Pero entonces vio que no estaba sola. John estaba con ella. David los observó desde lejos, los vio reír, vio como John la abrazaba y algo se rompió en su cabeza. A sus ojos, John no era más que otro turista ruidoso que no merecía ni a Rachel ni su parque. Estaba profanando ese lugar con su presencia. La celosía y la ira se mezclaron en un cóctel explosivo.
Se acercó a ellos cuando bajaron del sendero para hacer algunas fotos desde lejos. Empezó con una advertencia formal de que no se podía caminar allí. John le respondió bruscamente diciéndole que no les estropeara las vacaciones. Palabra por palabra se enzarzaron en una discusión.
Según David, John le empujó primero y entonces perdió el control. Había una piedra cerca, la cogió y golpeó a John en la cabeza. Una vez John cayó sin hacer ruido. Rachel gritó. Fue un grito de horror e incredulidad. David dijo que no podía permitir que gritara, no podía permitir que ese grito rompiera el silencio de su parque.
Le tapó la boca con la mano y la sujetó hasta que dejó de resistirse. Todo sucedió en un par de minutos. Luego se quedó solo, de pie en medio del desierto junto a dos cadáveres. No sintió pánico. Sus años como guardabosques le habían enseñado a actuar en situaciones de emergencia. Estaba en su territorio, sabía qué hacer.
Arrastró los cadáveres lejos del sendero hacia la espesura. Esperó a que oscureciera. Conocía aquel viejo árbol. Lo había visto hacía tiempo. Sabía que estaba hueco por dentro. Era la tumba perfecta, una tumba que nadie encontraría jamás. Por la noche regresó a su coche, cogió una vieja cuerda de escalada y volvió a por los cadáveres. Uno a uno los bajó a la oscura cavidad del tronco, los colocó uno frente al otro y les entrelazó las manos.
Era su gesto de despedida, perverso. Dejaba a Rachel en su parque para siempre, pero no sola. Luego regresó al coche de la pareja, comprobó que todo pareciera como si se hubieran ido de excursión y se marchó. Al día siguiente, cuando se denunció su desaparición, se ofreció a dirigir la búsqueda. Era la jugada perfecta.

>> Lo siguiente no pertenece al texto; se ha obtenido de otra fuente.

(* ===== verification/SessionLogProps.v ===== *)
(** * The log of a session: theorems

    The cut of a conversation at a prompt keeps the turns before it.  The life of a
    session as events, the log that they write, and its timeline, in which a rewind drops
    turns and a compaction replaces them: the readers of the log, which only see updates
    that were appended, agree with the timeline. *)

From S2P Require Import Prelude Text TextProps Utf8 Conversation Paths SessionLog.

Open Scope nat_scope.

(** ** The cut of a conversation *)

Definition unmarked (items : list ConversationItem) : Prop := Forall (λ i, marked_index i = None) items.

(** The turns of consecutive prompts from [m] on, each opened by its marked item. *)
Fixpoint marked_turns (m : nat) (turns : list (list ConversationItem)) : Prop :=
  match turns with
  | [] => True
  | turn :: turns =>
      (∃ u rest, turn = User u :: rest ∧ user_prompt_index u = Some m ∧ unmarked rest)
      ∧ marked_turns (S m) turns
  end.

(** An unmarked item that opens a turn, and one that could be the preamble. *)
Definition starts_turn (i : ConversationItem) : bool :=
  match i with
  | User u => match synthetic_reason u with None => true | Some r => starts_prompt_turn r end
  | _ => false
  end.

(** Turns without markers. *)
Definition legacy_turn (turn : list ConversationItem) : Prop :=
  ∃ u rest, turn = User u :: rest ∧ starts_turn (User u) = true ∧ user_prompt_index u = None
            ∧ Forall (λ i, starts_turn i = false) rest ∧ unmarked rest.

(** What precedes the first turn: items that open no turn around the one user item with
    the user's environment. *)
Definition preamble (items : list ConversationItem) : Prop :=
  ∃ before u after, items = before ++ User u :: after ∧ synthetic_reason u = None
    ∧ user_prompt_index u = None
    ∧ Forall (λ i, starts_turn i = false) (before ++ after) ∧ unmarked (before ++ after).

Lemma markers_only_skip target i l l' :
  unmarked l → truncate_markers_only target i (l ++ l') = truncate_markers_only target (i + length l) l'.
Proof.
  intros H. revert i. induction H as [|x l Hx _ IH]; intros i; cbn; [by rewrite Nat.add_0_r|].
  rewrite Hx, IH. f_equal. lia.
Qed.
(** The other direction. *)
Definition ser_usize (n : nat) : Json := JNumber (show_Z (Z.of_nat n)).
Definition ser_optional (o : option text) : Json := match o with Some t => JString t | None => JNull end.
Definition ser_snapshot (s : FileSnapshot) : Json :=
  JObject [(txt "path", JString (flexible_as_str (snap_path s)));
           (txt "content", ser_optional (snap_content s));
           (txt "captured_at", JString (datetime_to_string (captured_at s)))].
Definition ser_snapshots (m : Snapshots) : Json :=
  JObject ((λ e, (flexible_as_str e.1, ser_snapshot e.2)) <$> hash_order (map_to_list m)).
Definition ser_point (p : RewindPoint) : Json :=
  JObject [(txt "prompt_index", ser_usize (point_index p));
           (txt "created_at", JString (datetime_to_string (created_at p)));
           (txt "file_snapshots", ser_snapshots (file_snapshots p));
           (txt "after_snapshots", ser_snapshots (after_snapshots p))].

Record RewindPointMeta := mkMeta {
  meta_index : nat;
  meta_created_at : Z;
  num_file_snapshots : nat;
}.

(** [MapEntryCount] and [MetaRow]. *)
Definition de_entry_count (v : Json) : option nat :=
  match v with JObject fields => Some (length fields) | _ => None end.
Definition de_meta (v : Json) : option RewindPointMeta :=
  match v with
  | JObject fields =>
      i ← required de_usize (member (txt "prompt_index") fields);
      t ← required de_datetime (member (txt "created_at") fields);
      n ← required de_entry_count (member (txt "file_snapshots") fields);
      Some (mkMeta i t n)
  | JArray [pi; ca; fs] =>
      i ← de_usize pi; t ← de_datetime ca; n ← de_entry_count fs; Some (mkMeta i t n)
  | _ => None
  end.

(** One line of [read_rewind_jsonl_lines]. *)
Definition read_line {T} (de : Json → option T) (line : text) : option T :=
  let trimmed := trim line in
  if bool_decide (trimmed = []) then None else from_str trimmed ≫= de.

Context `{FsErrors}.

(** [read_rewind_jsonl_lines]; [None] is an error. *)
Definition read_rewind_jsonl_lines {T} (de : Json → option T) (path : text) (w : World)
    : option (list T) * World :=
  (match fs_error (ops w) (ReadOp path) with
   | Some (_, NotFound) => Some []
   | Some _ => None
   | None =>
       match files w !! path with
       | None => Some []
       | Some bytes =>
           if utf8_valid bytes then Some (omap (read_line de) (split_inclusive bytes)) else None
       end
   end, count_op w).

Definition read_rewind_points_file : text → World → option (list RewindPoint) * World :=
  read_rewind_jsonl_lines de_point.
Definition scan_rewind_point_metas : text → World → option (list RewindPointMeta) * World :=
  read_rewind_jsonl_lines de_meta.

End serde.

(** ** Merging *)

(** [Vec::dedup_by_key]: of neighbours with equal keys the first stays. *)
Fixpoint dedup_by_key {A} (f : A → nat) (l : list A) : list A :=
  match l with
  | [] => []
  | x :: l' => x :: match dedup_by_key f l' with
                    | y :: l'' => if f y =? f x then l'' else y :: l''
                    | [] => []
                    end
  end.

(** [slice::partition_point]. *)
Fixpoint partition_point {A} (p : A → bool) (l : list A) : nat :=
  match l with [] => 0 | x :: l' => if p x then S (partition_point p l') else 0 end.

(** A merged point goes into the previous one: the earliest before-snapshots and the
    latest after-snapshots stay. *)
Definition absorb (previous merged : RewindPoint) : RewindPoint :=
  set_snapshots (file_snapshots previous ∪ file_snapshots merged)
    (after_snapshots merged ∪ after_snapshots previous) previous.

(** [iter_mut().find(..)] and its update. *)
Fixpoint update_first {A} (p : A → bool) (f : A → A) (l : list A) : list A :=
  match l with [] => [] | x :: l' => if p x then f x :: l' else x :: update_first p f l' end.

Definition merge_rewind_points_from (points : list RewindPoint) (target : nat) : list RewindPoint :=
  if target =? 0 then []
  else
    let points := dedup_by_key point_index (sort_by_key point_index points) in
    let split := partition_point (λ p, point_index p <? target) points in
    let to_merge := drop split points in
    update_first (λ p, point_index p =? target - 1) (λ previous, foldl absorb previous to_merge)
      (take split points).

(** ** The tracker *)

Record FileStateTracker := mkTracker {
  rewind_points : gmap nat RewindPoint;
  current_prompt_index : option nat;
  lazy_source : option text;
}.

Definition tracker_new : FileStateTracker := mkTracker ∅ None None.
Definition with_lazy_source (path : text) : FileStateTracker := mkTracker ∅ None (Some path).

Definition set_points (m : gmap nat RewindPoint) (tr : FileStateTracker) : FileStateTracker :=
  mkTracker m (current_prompt_index tr) (lazy_source tr).

(** [points.get_mut(&i)] with an update. *)
Definition update_point (i : nat) (f : RewindPoint → RewindPoint) (tr : FileStateTracker)
    : FileStateTracker := set_points (alter f i (rewind_points tr)) tr.

(** [begin_prompt] at the instant [t]. *)
Definition begin_prompt (i : nat) (t : Z) (tr : FileStateTracker) : FileStateTracker :=
  mkTracker (or_insert i (RewindPoint_new i t) (rewind_points tr)) (Some i) (lazy_source tr).

(** The values in the order of their index, as [sort_by_key] puts them. *)
Definition sorted_points (tr : FileStateTracker) : list RewindPoint :=
  sort_by_key point_index (map_to_list (rewind_points tr)).*2.

(** [add_before_snapshot_for_prompt]. *)
Definition add_before_snapshot_for_prompt (i : nat) (path cwd : text) (content : option text) (t : Z)
    (tr : FileStateTracker) : FileStateTracker :=
  match from_absolute cwd path with
  | inl _ => tr
  | inr rel =>
      let snapshot := mkFileSnapshot (Relative rel) content t in
      let m := or_insert i (RewindPoint_new i t) (rewind_points tr) in
      set_points (alter (add_snapshot snapshot) i m) tr
  end.

(** [Iterator::find_map]. *)
Fixpoint find_map {A B} (f : A → option B) (l : list A) : option B :=
  match l with
  | [] => None
  | x :: l' => match f x with Some y => Some y | None => find_map f l' end
  end.

Section tracker.
Context `{HashOrder, FsErrors}.
Lemma rank_below m k : is_Some (m !! k) → rank m k < size m.
Proof.
  intros [a Ha]. unfold rank. apply map_subset_size. apply map_subset_alt. split; [apply map_filter_subseteq|].
  exists k. split; [|by eexists]. apply map_lookup_filter_None. right. cbn. lia.
Qed.

Lemma newest_all cap m : size m <= cap → newest cap m = m.
Proof.
  intros Hs. apply map_filter_id. intros k a Ha. cbn.
  pose proof (rank_below m k ltac:(by eexists)). lia.
Qed.

Lemma first_key_Some m k : first_key m = Some k → is_Some (m !! k) ∧ ∀ j, is_Some (m !! j) → k <= j.
Proof.
  unfold first_key. intros (Hk & Hmin)%min_by_key_spec. split.
  - apply list_elem_of_fmap in Hk as ([k' a] & -> & Hk%elem_of_map_to_list). by eexists.
  - intros j [a Ha]. apply (Hmin j). apply list_elem_of_fmap. exists (j, a).
    split; [done|]. by apply elem_of_map_to_list.
Qed.

Lemma first_key_None m : first_key m = None ↔ m = ∅.
Proof.
  unfold first_key. rewrite min_by_key_None, <- (map_to_list_empty_iff m). by destruct (map_to_list m).
Qed.

(** The first key has the greatest rank. *)
Lemma rank_first m k : first_key m = Some k → rank m k = size m - 1.
Proof.
  intros (Hk & Hmin)%first_key_Some. unfold rank.
  replace (base.filter (λ x, k < x.1) m) with (delete k m).
  - rewrite map_size_delete. destruct Hk as [a ->]. lia.
  - apply map_eq. intros j. destruct (decide (j = k)) as [->|Hne].
    + rewrite lookup_delete_eq. symmetry. apply map_lookup_filter_None. right. cbn. lia.
    + rewrite lookup_delete_ne by done. symmetry. destruct (m !! j) as [a|] eqn:Hj.
      * apply map_lookup_filter_Some. split; [done|]. cbn. specialize (Hmin j ltac:(by eexists)). lia.
      * apply map_lookup_filter_None. by left.
Qed.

Nadie sospecharía de alguien que buscaba con más aco que nadie. Llevó a los voluntarios en círculos, lejos del lugar donde debían buscar. Dio entrevistas fingiendo estar afligido y durante esos 7 años vivió una doble vida. Durante el día era un respetado guardabosques, guardián del parque. Por la noche era un asesino que a veces iba a ese mismo árbol y se quedaba allí de pie en silencio.
David Wallas fue arrestado ese mismo día en su propia oficina. No opuso resistencia. En el juicio no dijo ni una palabra, solo miró fijamente a un punto. Fue condenado a dos cadenas perpetuas sin derecho a libertad condicional. Las familias de Rachel y John pudieron finalmente enterrarlos. 7 años después encontraron la paz, pero no las respuestas a la pregunta.
¿Por qué el árbol de Joshua, partido por un rayo que se había convertido en una prisión y una tumba durante 7 años fue cuidadosamente talado y retirado del parque. Con el tiempo comenzaron a brotar nuevos brotes en su lugar. El desierto siguió con su vida guardando un nuevo secreto ya revelado, más grande de lo que nadie podía imaginar.